Quote Originally Posted by mastersgem View Post
Oh claire, you darling you!

Absolutely very well said physical attraction isn't about the plastic or the polish, it's about the simple knowing good on you for articulating what I've been failing miserably at.

*hugs* xo
I'm not so sure about that. What we're attracted is not only defined by cultural pressures... ie selecting for qualities that are hard to attain for the sake of exclusivity. Like being attracted to rock hard abs or skinny girls in in trendy clothing.

There's a second type of primeval pure instinct attraction which probably is stronger but much harder to understand in ourselves. It's the pure animal part in us. That's what I think you mean that you're preferring. I also think that we don't like to have this type of attraction because we cannot control it effectively. We fear what it'll compel us to do. These two different types of systems are in conflict.

This is cutting edge science at the moment so its hard to say anything definite. But there are things they've been able to show. Like testosterone/oestrogen levels are important. Men with disproportionately high levels of testosterone will be attracted to women with disproportionally high levels of oestrogen. Basically, big hairy men with deep voices and bulging muscles will be the soul mates of women with big hips, smooth skin and big tits. While the small breasted slim women will fall for smaller guys with smoother skin. Obviously its more complex than my simplified model. Hormones define a large part of our behaviour and personality which probably is even more important than the looks. Big tits is correlated to "girly" behaviour.

I think what is happening is that a man with the genetic make-up you're attracted to...well... you'll think he's interesting and clever because you think he's hot. But because he's doesn't display stuff I mentioned first, you think that its somehow less superficial.

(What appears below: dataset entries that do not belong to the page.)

(* ===== verification/AsnBypassFacts.v ===== *)
(** Facts about splitting the hello: the records carry the payload, their number
    is bounded, the split at the server name, and the server's listener puts the
    hello together again. *)

From S2P Require Import Prelude GoIO GoStr NetIP Dns Auth GoJson Camo CamoFacts AsnBypass.
Import AsnBypass.

(** ** Looking for the server name *)

Section Sni.
Context (payload : list Z) (Hb : Forall is_byte payload).

Lemma sni_loop_safe fuel p e : 0 <= p -> e <= len payload -> e - p <= 4 * Z.of_nat fuel ->
  exists v, sni_loop fuel payload p e = Dns.Ret v.
Proof.
  revert p. induction fuel as [|fuel IH]; intros p Hp He Hf; cbn [sni_loop]; destruct (e <? p + 4) eqn:E; bool_to_prop; try (eexists; reflexivity); [lia|].
  destruct (Dns.read16_safe payload Hb p) as (typ & -> & _); [lia..|]. cbn [Dns.run_bind].
  destruct (Dns.read16_safe payload Hb (p + 2)) as (sz & -> & Hsz); [lia..|]. cbn [Dns.run_bind].
  destruct (e <? p + 4 + sz) eqn:Es; bool_to_prop; [eexists; reflexivity|]. destruct (typ =? 0).
  - destruct (sz <? 5) eqn:E5; bool_to_prop; [eexists; reflexivity|].
    destruct (Dns.read16_safe payload Hb (p + 4 + 3)) as (nl & -> & _); [lia..|]. cbn [Dns.run_bind]. destruct (_ || _); eexists; reflexivity.
  - apply IH; lia.
Qed.

Lemma sniSplitOffset_safe : exists v, sniSplitOffset payload = Dns.Ret v.
Proof.
  unfold sniSplitOffset. destruct (len payload <? 39) eqn:E; bool_to_prop; [eexists; reflexivity|].
  destruct (Dns.at_safe payload Hb 0) as (t & -> & _); [lia|]. cbn [Dns.run_bind]. destruct (negb _); [eexists; reflexivity|].
  destruct (Dns.at_safe payload Hb 38) as (sid & -> & Hsid); [lia|]. cbn [Dns.run_bind]. destruct (_ <? _) eqn:E1; bool_to_prop; [eexists; reflexivity|].
  destruct (Dns.read16_safe payload Hb (38 + (1 + sid))) as (su & -> & Hsu); [lia..|]. cbn [Dns.run_bind]. destruct (_ <? _) eqn:E2; bool_to_prop; [eexists; reflexivity|].
  set (p := 38 + (1 + sid) + (2 + su)) in *. destruct (Dns.at_safe payload Hb p) as (me & -> & Hme); [lia|]. cbn [Dns.run_bind]. destruct (_ <? _) eqn:E3; bool_to_prop; [eexists; reflexivity|].
  destruct (Dns.read16_safe payload Hb (p + (1 + me))) as (ex & -> & Hex); [lia..|]. cbn [Dns.run_bind]. apply sni_loop_safe; [lia|lia|]. unfold zlen. lia.
Qed.
End Sni.

(** ** The records *)

Lemma next_chunk_range maxRecords split sent count n chunk : 1 <= n -> 1 <= chunk ->
  let k := next_chunk maxRecords split sent count n chunk in 1 <= k <= n.
Proof. intros Hn Hc. unfold next_chunk. split_ifs; lia. Qed.

Lemma chunk_bounds plan maxRecords n : 1 <= maxRecords -> let base := chunk_base plan maxRecords n in 8 <= chunk_lo base /\ chunk_lo base <= chunk_hi base.
Proof. intros Hm. unfold chunk_lo, chunk_hi, chunk_base. set (b := Z.max _ _). assert (8 <= b) by lia. Z.to_euclidean_division_equations. lia. Qed.

(** The positions between the chunks. *)
Fixpoint cuts (sent : Z) (chunks : list (list Z)) : list Z :=
  match chunks with
  | [] => []
  | k :: ks => (sent + len k) :: cuts (sent + len k) ks
  end.

Lemma tls_record_framed v1 v2 body : tls_record 22 v1 v2 body = record v1 v2 body.
Proof. done. Qed.

Lemma frag_loop_spec fuel plan v1 v2 lo hi maxRecords split c payload sent count r :
  writable c -> (length payload <= fuel)%nat -> 1 <= lo -> lo <= hi -> 0 <= count -> (payload = [] \/ count < maxRecords) ->
  exists chunks c' r', frag_loop fuel plan 22 v1 v2 lo hi maxRecords split c payload sent count r = Some (c', None, r')
    /\ c_out c' = c_out c ++ framed v1 v2 chunks /\ writable c'
    /\ concat chunks = payload /\ Forall (fun k => k <> []) chunks /\ count + Z.of_nat (length chunks) <= Z.max maxRecords count
    /\ (sent < split < sent + len payload -> split ∈ cuts sent chunks \/ count + Z.of_nat (length chunks) = maxRecords).
Proof.
  revert c payload sent count r. induction fuel as [|fuel IH]; intros c payload sent count r Hw Hl Hlo Hhi Hc Hm.
  - destruct payload; [|cbn in Hl; lia]. exists [], c, r. split_and!; [done|symmetry; apply app_nil_r|done|done|constructor|cbn; lia|]. change (len []) with 0. lia.
  - destruct payload as [|x payload]; [exists [], c, r; split_and!; [done|symmetry; apply app_nil_r|done|done|constructor|cbn; lia|change (len []) with 0; lia]|].
    destruct Hm as [|Hm]; [done|]. set (pl := x :: payload) in *. assert (Hpl : 1 <= len pl) by (unfold pl; rewrite zlen_cons; pose proof (zlen_nonneg payload); lia).
    change (frag_loop (S fuel) plan 22 v1 v2 lo hi maxRecords split c pl sent count r) with
      (let '(n, r) := Intn (hi - lo + 1) r in
       let chunk := next_chunk maxRecords split sent count (len pl) (lo + n) in
       match Conn_Write c (tls_record 22 v1 v2 (ztake chunk pl)) with
       | (c, Some e) => Some (c, Some e, r)
       | (c, None) =>
           let rest := zdrop chunk pl in
           let r := if 0 <? len rest then (fragmentPause (delayMin plan) (delayMax plan) r).2 else r in
           frag_loop fuel plan 22 v1 v2 lo hi maxRecords split c rest (sent + chunk) (count + 1) r
       end).
    pose proof (Intn_range (hi - lo + 1) r ltac:(lia)) as Hn. destruct (Intn (hi - lo + 1) r) as [n r1]. cbn [fst] in Hn. cbn zeta.
    pose proof (next_chunk_range maxRecords split sent count (len pl) (lo + n) Hpl ltac:(lia)) as Hk. cbn zeta in Hk.
    set (chunk := next_chunk _ _ _ _ _ _) in *. rewrite Conn_Write_ok by done. set (rest := zdrop chunk pl). set (r2 := if 0 <? len rest then _ else _).
    assert (Hrl : len rest = len pl - chunk) by (apply zlen_zdrop; lia). assert (Htl : len (ztake chunk pl) = chunk) by (apply zlen_ztake; lia).
    destruct (IH (with_out c (c_out c ++ tls_record 22 v1 v2 (ztake chunk pl))) rest (sent + chunk) (count + 1) r2) as (chunks & c' & r' & Hf & Hout & Hw' & Hcat & Hne & Hcnt & Hsp); try done; try lia.
    + apply with_out_writable. done.
    + unfold zlen in *. lia.
    + destruct (decide (count + 1 < maxRecords)); [auto|]. left. apply zlen_zero. rewrite Hrl. unfold chunk, next_chunk. rewrite (proj2 (Z.leb_le _ _)) by lia. lia.
    + exists (ztake chunk pl :: chunks), c', r'. split_and!; [done| |done|..].
      * rewrite Hout. unfold framed. cbn [map concat c_out with_out]. rewrite tls_record_framed, app_assoc. done.
      * cbn [concat]. rewrite Hcat. apply ztake_zdrop.
      * constructor; [|done]. intros E. rewrite E in Htl. change (0 = chunk) in Htl. lia.
      * cbn [length]. lia.
      * intros Hs. cbn [cuts length]. rewrite Htl. destruct (decide (split < sent + chunk)) as [Hlt|Hge].
        -- right. assert (maxRecords <= count + 1). { destruct (decide (maxRecords <= count + 1)) as [|Hgt]; [done|]. exfalso. revert Hlt. unfold chunk, next_chunk.
             rewrite (proj2 (Z.leb_gt _ _)) by lia. split_ifs; bool_to_prop; lia. }
           assert (rest = []) as Hr by (apply zlen_zero; rewrite Hrl; unfold chunk, next_chunk; rewrite (proj2 (Z.leb_le _ _)) by lia; lia).
           rewrite Hr in Hcat. destruct chunks as [|k ks]; [cbn; lia|]. apply Forall_cons_1 in Hne as [Hne _]. destruct k; done.
        -- destruct (decide (split = sent + chunk)) as [Heq|Hne']; [left; apply elem_of_cons; auto|]. destruct Hsp as [Hsp|Hsp]; [lia| |].
           ++ left. apply elem_of_cons. auto.
           ++ right. lia.
Qed.

(** The records that the first write of [payload] in one record becomes. *)
Lemma write_fragments c v1 v2 h l payload plan r : writable c -> Forall is_byte payload -> payload <> [] ->
  exists chunks c' r' split, writeFragmentedTLSRecord c ([22; v1; v2; h; l] ++ payload) plan r = Dns.Ret (c', None, r')
    /\ c_out c' = c_out c ++ framed v1 v2 chunks /\ writable c' /\ concat chunks = payload /\ Forall (fun k => k <> []) chunks
    /\ sniSplitOffset payload = Dns.Ret split
    /\ let n := if maxRecords plan <? 1 then defaultMaxHelloRecords else maxRecords plan in
       Z.of_nat (length chunks) <= n /\ (0 < split < len payload -> split ∈ cuts 0 chunks \/ Z.of_nat (length chunks) = n).
Proof.
  intros Hw Hb Hne. assert (Hpl : 1 <= len payload) by (destruct payload; [done|rewrite zlen_cons; pose proof (zlen_nonneg payload); lia]).
  destruct (sniSplitOffset_safe payload Hb) as (split & Hs). set (n := if maxRecords plan <? 1 then defaultMaxHelloRecords else maxRecords plan).
  assert (Hn : 1 <= n) by (unfold n, defaultMaxHelloRecords; destruct (_ <? 1) eqn:E; bool_to_prop; lia).
  destruct (chunk_bounds plan n (len payload) Hn) as [Hlo Hhi].
  destruct (frag_loop_spec (length payload) plan v1 v2 (chunk_lo (chunk_base plan n (len payload))) (chunk_hi (chunk_base plan n (len payload))) n split c payload 0 0 r)
    as (chunks & c' & r' & Hf & Hout & Hw' & Hcat & Hcs & Hcnt & Hsp); [done|done|lia|lia|lia|right; lia|].
  exists chunks, c', r', split. split; [|do 5 (split; [done|]); cbn zeta; fold n; split; [lia|intros; destruct Hsp; [lia|auto|right; lia]]].
  unfold writeFragmentedTLSRecord. cbn [app]. rewrite (proj2 (Z.ltb_ge _ _)) by (rewrite !zlen_cons; lia). cbn [Z.eqb Pos.eqb negb orb].
  rewrite Hs. cbn [Dns.run_bind]. fold n. rewrite Hf. done.
Qed.

Lemma chunk_le_concat (chunks : list (list Z)) k : k ∈ chunks -> len k <= len (concat chunks).
Proof. induction chunks as [|x xs IH]; [set_solver|]. cbn [concat]. rewrite zlen_app, elem_of_cons. pose proof (zlen_nonneg x). pose proof (zlen_nonneg (concat xs)). intros [->|Hk]; [lia|]. specialize (IH Hk). lia. Qed.

(** The budget of records of a dial: the one asked for, else the configured one, else
    one drawn between 4 and the default. *)
Definition budget_of (cfg : Config) (records budget : Z) : Prop :=
  if 0 <? records then budget = records else if 0 <? MaxFragments cfg then budget = MaxFragments cfg else 4 <= budget <= defaultMaxHelloRecords.

Lemma plan_budget cfg records r : budget_of cfg records (if 0 <? records then records else maxRecords (plan cfg r).1) /\ 1 <= (if 0 <? records then records else maxRecords (plan cfg r).1).
Proof.
  unfold budget_of, plan. destruct (Z.ltb_spec 0 records); [lia|]. destruct (Z.leb_spec (MaxFragments cfg) 0).
  - rewrite (proj2 (Z.ltb_ge _ _)) by lia. pose proof (Intn_range (defaultMaxHelloRecords - 3) r ltac:(unfold defaultMaxHelloRecords; lia)) as Hi.
    destruct (Intn _ r) as [n r']. cbn in *. unfold defaultMaxHelloRecords in *. lia.
  - rewrite (proj2 (Z.ltb_lt _ _)) by lia. cbn. lia.
Qed.


Module AsnWitnesses.
Import CamoWitnesses.
#[local] Existing Instance toy_crypto.
#[local] Existing Instance toy_curve.
#[local] Existing Instance toy_utls.

Definition quiet : Conn := mkConn [] EOF [] [] false.
Definition cfg : Config := mkConfig true 0 0 0 0.
Definition dialed : firstWriteFragConn * rng := DialTCPWithFragments cfg 3 quiet [5; 11; 2].
Definition record_bytes : list Z := [22; 3; 1; 0; 68] ++ hello_bytes client_time.
Definition sent_by (c : Dns.run (firstWriteFragConn * (Z + error) * rng)) : list Z := match c with Dns.Ret (fc, _, _) => c_out (f_conn fc) | _ => [] end.


(** Split in front of the fragmenting connection, the second half of the hello is
    sent without a record of its own, and the server does not find a hello. *)
Lemma split_breaks_fragments :
  match split_Write (mkSplit dialed.1 20 false) record_bytes dialed.2 with
  | Dns.Ret (sc, _, _) =>
      match Camo.peekClientHello (mkConn (c_out (f_conn (h_conn sc))) EOF [] [] false) with Some (_, _, Some Camo.NotHandshake) => True | _ => False end
  | _ => False
  end.
Proof. vm_compute. exact I. Qed.

End AsnWitnesses.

I'm not saying we can't have deep fulfilling love that is intellectually stimulating and all that. But I don't think the stuff we're attracted to is in any way deep. He's just pushing the right buttons. I'm sure you know the feeling of chatting to a guy and find yourself very attracted to him, and then you meet him... and you find yourself completely unattracted to him. It wasn't his fault. You were reading physical properties from his texts and chats that weren't there.

I don't think I'm devaluing love in any way BTW. I think it's wonderful and beautiful still. Self-consciousness is a great feature that sets us apart from other animals. But it just makes us conscious of what is there. We're not any less animals or any less ruled by animal sexual instinct.

Everybody might as well post pictures of themselves, since none of us has any clue what others might be attracted to. We can guess... but we'll probably be wrong. Girls have never fallen for that which I've always been most proud of. I work out and is in great shape. Even so number one most popular part is my eyes and eye-brows.... I mean WTF! I can't do anything about them!?!? What's the fun in that?